Hasır, kurumuş bitki sapları ve saz gövdelerinin birbirine geçirilmesiyle örülen, genellikle taban döşemesi bazen duvar ve tavan kaplaması olarak kullanılan bir cins yaygıdır. Hasırlar, yapıldığı sazın incelik, kalınlık ve türüne göre Trablus hasırı, Mısır hasırı, Kaba hasır vb. adlar alırdı. Boyanmış sazlarla hasırlara desenler yapılırdı. Osmanlılarda hasırcılık, 17'nci yüzyıldan başlayarak önemli zanaat kollarından biri durumuna geldi. İstanbul'da Hasırcılar Çarşısı adıyla çarşısı bile vardı. Günümüzde hasırcılık sadece kırsal kesimde belli oranda devam etmektedir.
Hasırdan ya da sazdan örülerek yapılmış kulplu torbaya zembil denir. Selçuklular'ın ve Osmanlılar'ın günlük hayatında zembil eşyalarının büyük önemi vardı. Sanayileşmenin gelişmesiyle birlikte zembil eşyaların günlük hayat içindeki önemi büyük ölçüde kaybolmuştur. Bugün zembil eşyaları, daha çok şehirlerin varoşlarında ve kırsal kesimde üretilmekte ve kullanılmaktadır.

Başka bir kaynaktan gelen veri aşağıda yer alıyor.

(* ===== verification/ScriptMeter.v ===== *)
(** * Resource metering of scripts (crypto/txscript/src/runtime_resource_meter.rs)

    Before covenants an input commits to a number of signature operations; with
    covenants it commits to script units, which signature operations, hashed and
    pushed bytes and proof verifications are charged to. *)

From S2P Require Import Prelude Bytes Transaction StateMonad ScriptNum.

Record RuntimeSigOpCounter := mkSigOps { sig_op_limit : Z; sig_op_remaining : Z }.

Record RuntimeScriptUnitMeter := mkUnits {
  m_used_sig_ops : Z;
  m_sigop_script_units : Z;
  script_units_limit : Z;
  remaining_script_units : Z;
}.

Inductive RuntimeResourceMeter :=
| Sigops (c : RuntimeSigOpCounter)
| ScriptUnits (m : RuntimeScriptUnitMeter).

Abbreviation counterM := (stm TxScriptError RuntimeSigOpCounter).
Abbreviation unitsM := (stm TxScriptError RuntimeScriptUnitMeter).
Abbreviation meterM := (stm TxScriptError RuntimeResourceMeter).

Definition counter_new (limit : Z) : RuntimeSigOpCounter := mkSigOps limit limit.

Definition consume_sig_ops (count : Z) : counterM () := λ c,
  match checked_sub (sig_op_remaining c) count with
  | Some r => Ok (tt, mkSigOps (sig_op_limit c) r)
  | None => Err (ExceededSigOpLimit (sig_op_limit c))
  end.
Definition consume_sig_op : counterM () := consume_sig_ops 1.

Definition counter_used {E} (c : RuntimeSigOpCounter) : res E Z := sub_p (sig_op_limit c) (sig_op_remaining c).

Definition units_new (sigop_units limit : Z) : RuntimeScriptUnitMeter := mkUnits 0 sigop_units limit limit.

Definition units_used {E} (m : RuntimeScriptUnitMeter) : res E Z :=
  sub_p (script_units_limit m) (remaining_script_units m).

Definition units_consume (units : Z) : unitsM () := λ m,
  match checked_sub (remaining_script_units m) units with
  | Some r => Ok (tt, mkUnits (m_used_sig_ops m) (m_sigop_script_units m) (script_units_limit m) r)
  | None =>
      overflow ← sub_p units (remaining_script_units m);
      Err (ExceededCommittedScriptUnits (sat_add64 (script_units_limit m) overflow) (script_units_limit m))
  end.

(** [u16::saturating_add]. *)
Definition sat_add16 (a b : Z) : Z := Z.min (a + b) (2 ^ 16 - 1).

Definition units_consume_sig_op_cost (count : Z) : unitsM () :=
  units ← gets m_sigop_script_units;
  _ ← units_consume (sat_mul64 count units);
  modify (λ m, mkUnits (sat_add16 (m_used_sig_ops m) count) (m_sigop_script_units m) (script_units_limit m)
                 (remaining_script_units m)).

(** ** [RuntimeResourceMeter] *)

Definition on_units (m : unitsM ()) : meterM () := λ meter,
  match meter with
  | Sigops c => Ok (tt, meter)
  | ScriptUnits u => zoom (λ _, u) (λ u _, ScriptUnits u) m meter
  end.

Definition meter_consume_sig_op_cost (count : Z) : meterM () := λ meter,
  match meter with
  | Sigops c => zoom (λ _, c) (λ c _, Sigops c) (consume_sig_ops count) meter
  | ScriptUnits u => zoom (λ _, u) (λ u _, ScriptUnits u) (units_consume_sig_op_cost count) meter
  end.
Definition meter_consume_script_units (units : Z) : meterM () := on_units (units_consume units).
(** Pushed bytes are charged 1:1. *)
Definition charge_newly_pushed_bytes (bytes : Z) : meterM () := on_units (units_consume bytes).

Definition meter_used_sig_ops {E} (m : RuntimeResourceMeter) : res E Z :=
  match m with Sigops c => counter_used c | ScriptUnits u => Ok (m_used_sig_ops u) end.
Definition meter_used_script_units {E} (m : RuntimeResourceMeter) : res E Z :=
  match m with Sigops _ => Ok 0 | ScriptUnits u => units_used u end.

(** ** Invariant: what remains never exceeds the limit, and the limit is fixed *)

Definition meter_ok (m : RuntimeResourceMeter) : Prop :=
  match m with
  | Sigops c => 0 ≤ sig_op_remaining c ≤ sig_op_limit c ∧ sig_op_limit c < 2 ^ 16
  | ScriptUnits u => 0 ≤ remaining_script_units u ≤ script_units_limit u ∧ script_units_limit u < 2 ^ 64 ∧
                     0 ≤ m_sigop_script_units u ∧ 0 ≤ m_used_sig_ops u
  end.

(** The commitment a meter enforces. *)
Definition meter_limit (m : RuntimeResourceMeter) : Z :=
  match m with Sigops c => sig_op_limit c | ScriptUnits u => script_units_limit u end.
Definition meter_remaining (m : RuntimeResourceMeter) : Z :=
  match m with Sigops c => sig_op_remaining c | ScriptUnits u => remaining_script_units u end.

(** Consumption: the limit stays, what remains does not grow. *)
Definition consumed (m m' : RuntimeResourceMeter) : Prop :=
  meter_limit m' = meter_limit m ∧ meter_remaining m' ≤ meter_remaining m.

Lemma units_consume_no_panic units u :
  0 ≤ units → units_consume units u ≠ Panic.
Proof.
  intros Hu. unfold units_consume, checked_sub, sub_p, checked_sub.
  destruct (Z.leb_spec units (remaining_script_units u)); [done|].
  replace (remaining_script_units u <=? units) with true by (symmetry; apply Z.leb_le; lia). done.
Qed.

Lemma meter_consume_script_units_spec m0 units :
  0 ≤ units →
  triple (λ m, meter_ok m ∧ consumed m0 m) (meter_consume_script_units units) (λ _ m, meter_ok m ∧ consumed m0 m).
Proof.
  intros Hu m [Hm [Hl Hr]]. unfold meter_consume_script_units, on_units, zoom. destruct m as [c|u]; [done|].
  pose proof (units_consume_no_panic units u Hu). destruct (units_consume units u) as [[[] u']| |] eqn:Hc; [|done..].
  unfold units_consume in Hc. destruct (checked_sub _ _) as [r|] eqn:Hr'; [|by res_inv].
  apply checked_sub_Some in Hr' as [-> ?]. injection Hc as <-. unfold meter_ok, consumed in *. simpl in *. lia.
Qed.

Lemma meter_consume_sig_op_cost_spec m0 count :
  0 ≤ count →
  triple (λ m, meter_ok m ∧ consumed m0 m) (meter_consume_sig_op_cost count) (λ _ m, meter_ok m ∧ consumed m0 m).
Proof.
  intros Hu m [Hm [Hl Hr]]. unfold meter_consume_sig_op_cost, zoom. destruct m as [c|u].
  - unfold consume_sig_ops. destruct (checked_sub _ _) as [r|] eqn:Hr'; [|done].
    apply checked_sub_Some in Hr' as [-> ?]. unfold meter_ok, consumed in *. simpl in *. lia.
  - unfold units_consume_sig_op_cost, gets, modify, mbind, stm_mbind.
    assert (0 ≤ sat_mul64 count (m_sigop_script_units u)) as Hs.
    { unfold meter_ok in Hm. unfold sat_mul64. apply Z.min_glb; [apply Z.mul_nonneg_nonneg; lia|done]. }
    pose proof (units_consume_no_panic _ u Hs).
    destruct (units_consume _ u) as [[[] u']| |] eqn:Hc; [|done..].
    unfold units_consume in Hc. destruct (checked_sub _ _) as [r|] eqn:Hr'; [|by res_inv].
    apply checked_sub_Some in Hr' as [-> ?]. injection Hc as <-. unfold meter_ok, consumed, sat_add16 in *.
    simpl in *. lia.
Qed.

Ok, Türklerin savaşta en büyük silâhları, okçuluk da barışta en büyük sporlarıydı. Türk boyları dünyanın dört bir yanına dağılırken ok ve yayı da beraberlerinde götürürdü. Osmanoğulları da fethettikleri her diyarda bir okmeydanı inşa ederlerdi. Fetihten sonra İstanbul'da da bir okmeydanı kuruldu. II. Bayezid döneminde buraya bir de okçular tekkesi yapıldı. Tekkede toplantı ve idman salonlarının yanı sıra hocalar için özel daireler, kemankeş denilen okçulara ücretsiz yemek dağıtan bir aşevi vardı. Ancak okmeydanında ok savurmak için okçu lisansı sayılan kabze alınması şarttı. Bunun için 900 gez (596 m) mesafeye ok düşürmek gerekiyordu.